Saved data entries:
*** Block opens ***

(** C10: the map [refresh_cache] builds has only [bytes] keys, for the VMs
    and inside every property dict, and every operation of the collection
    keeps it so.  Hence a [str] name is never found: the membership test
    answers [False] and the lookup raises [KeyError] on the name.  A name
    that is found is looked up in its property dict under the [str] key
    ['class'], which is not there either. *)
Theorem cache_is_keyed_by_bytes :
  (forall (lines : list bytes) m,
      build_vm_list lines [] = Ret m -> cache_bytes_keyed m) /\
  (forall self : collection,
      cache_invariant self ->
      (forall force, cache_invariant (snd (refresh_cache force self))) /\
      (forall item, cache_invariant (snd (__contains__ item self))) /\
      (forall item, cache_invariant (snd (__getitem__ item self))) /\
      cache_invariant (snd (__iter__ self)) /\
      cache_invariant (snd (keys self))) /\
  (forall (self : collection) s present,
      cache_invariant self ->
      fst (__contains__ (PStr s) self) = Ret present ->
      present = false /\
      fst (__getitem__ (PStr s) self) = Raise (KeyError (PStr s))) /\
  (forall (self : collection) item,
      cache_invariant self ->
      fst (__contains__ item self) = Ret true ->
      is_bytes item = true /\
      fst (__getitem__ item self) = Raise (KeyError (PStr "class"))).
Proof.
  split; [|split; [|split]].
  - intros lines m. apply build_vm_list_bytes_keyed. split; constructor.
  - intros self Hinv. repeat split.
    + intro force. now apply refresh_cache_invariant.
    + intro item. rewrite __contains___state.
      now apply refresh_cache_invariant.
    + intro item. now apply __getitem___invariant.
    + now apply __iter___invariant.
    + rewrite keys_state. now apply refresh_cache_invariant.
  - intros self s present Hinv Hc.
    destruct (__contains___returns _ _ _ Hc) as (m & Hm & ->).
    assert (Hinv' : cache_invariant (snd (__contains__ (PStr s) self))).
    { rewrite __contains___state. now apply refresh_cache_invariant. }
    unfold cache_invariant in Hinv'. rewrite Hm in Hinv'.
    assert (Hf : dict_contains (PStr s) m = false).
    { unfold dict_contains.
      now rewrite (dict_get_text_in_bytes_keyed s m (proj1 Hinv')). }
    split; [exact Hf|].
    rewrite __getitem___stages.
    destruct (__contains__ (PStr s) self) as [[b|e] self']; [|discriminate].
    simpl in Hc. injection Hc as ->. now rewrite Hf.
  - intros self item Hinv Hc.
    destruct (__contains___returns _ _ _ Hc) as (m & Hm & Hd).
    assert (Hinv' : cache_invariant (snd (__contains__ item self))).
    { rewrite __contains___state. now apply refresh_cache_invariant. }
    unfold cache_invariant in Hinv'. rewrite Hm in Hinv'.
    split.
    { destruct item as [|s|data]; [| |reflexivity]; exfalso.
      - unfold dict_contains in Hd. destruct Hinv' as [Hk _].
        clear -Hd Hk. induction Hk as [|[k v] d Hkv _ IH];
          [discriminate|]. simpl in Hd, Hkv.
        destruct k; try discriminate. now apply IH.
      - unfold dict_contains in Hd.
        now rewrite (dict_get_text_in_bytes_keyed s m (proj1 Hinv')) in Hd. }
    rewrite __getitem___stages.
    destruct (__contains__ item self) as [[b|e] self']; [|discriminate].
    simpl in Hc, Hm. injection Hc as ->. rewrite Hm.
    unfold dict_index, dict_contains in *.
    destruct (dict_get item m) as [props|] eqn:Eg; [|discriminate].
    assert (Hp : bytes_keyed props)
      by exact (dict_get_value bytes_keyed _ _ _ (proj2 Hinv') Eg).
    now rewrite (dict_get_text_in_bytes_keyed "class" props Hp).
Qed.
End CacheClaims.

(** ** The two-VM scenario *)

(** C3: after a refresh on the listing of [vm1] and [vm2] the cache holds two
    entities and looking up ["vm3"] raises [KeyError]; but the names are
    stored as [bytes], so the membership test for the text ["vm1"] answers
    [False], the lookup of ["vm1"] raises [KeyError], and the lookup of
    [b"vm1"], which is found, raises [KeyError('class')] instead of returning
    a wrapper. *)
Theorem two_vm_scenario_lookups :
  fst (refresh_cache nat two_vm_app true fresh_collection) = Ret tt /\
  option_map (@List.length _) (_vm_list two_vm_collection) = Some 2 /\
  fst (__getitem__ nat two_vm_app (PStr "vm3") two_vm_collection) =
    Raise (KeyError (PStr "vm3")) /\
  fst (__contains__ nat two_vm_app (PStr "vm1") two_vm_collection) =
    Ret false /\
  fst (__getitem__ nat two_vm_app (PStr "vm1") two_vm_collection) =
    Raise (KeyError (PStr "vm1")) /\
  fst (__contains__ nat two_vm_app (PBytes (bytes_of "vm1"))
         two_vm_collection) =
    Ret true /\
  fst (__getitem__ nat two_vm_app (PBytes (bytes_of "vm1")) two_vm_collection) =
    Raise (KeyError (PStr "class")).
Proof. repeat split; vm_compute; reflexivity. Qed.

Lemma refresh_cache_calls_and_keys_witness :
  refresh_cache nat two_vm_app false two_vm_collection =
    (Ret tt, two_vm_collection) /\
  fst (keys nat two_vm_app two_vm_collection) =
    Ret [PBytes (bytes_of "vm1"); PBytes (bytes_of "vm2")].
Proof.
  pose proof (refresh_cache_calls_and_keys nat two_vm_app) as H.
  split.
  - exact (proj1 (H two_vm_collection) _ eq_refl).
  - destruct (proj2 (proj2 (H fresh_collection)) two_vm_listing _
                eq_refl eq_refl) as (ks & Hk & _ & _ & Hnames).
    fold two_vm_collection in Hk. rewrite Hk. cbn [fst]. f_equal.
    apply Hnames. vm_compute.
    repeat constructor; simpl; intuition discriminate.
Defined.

*** Block closes ***

YOUR GOAL - Run a filter over the data above and keep each line that contains the word "raises".

TASK RESPONSE -
    answers [False] and the lookup raises [KeyError] on the name.  A name
    entities and looking up ["vm3"] raises [KeyError]; but the names are
    [False], the lookup of ["vm1"] raises [KeyError], and the lookup of
    [b"vm1"], which is found, raises [KeyError('class')] instead of returning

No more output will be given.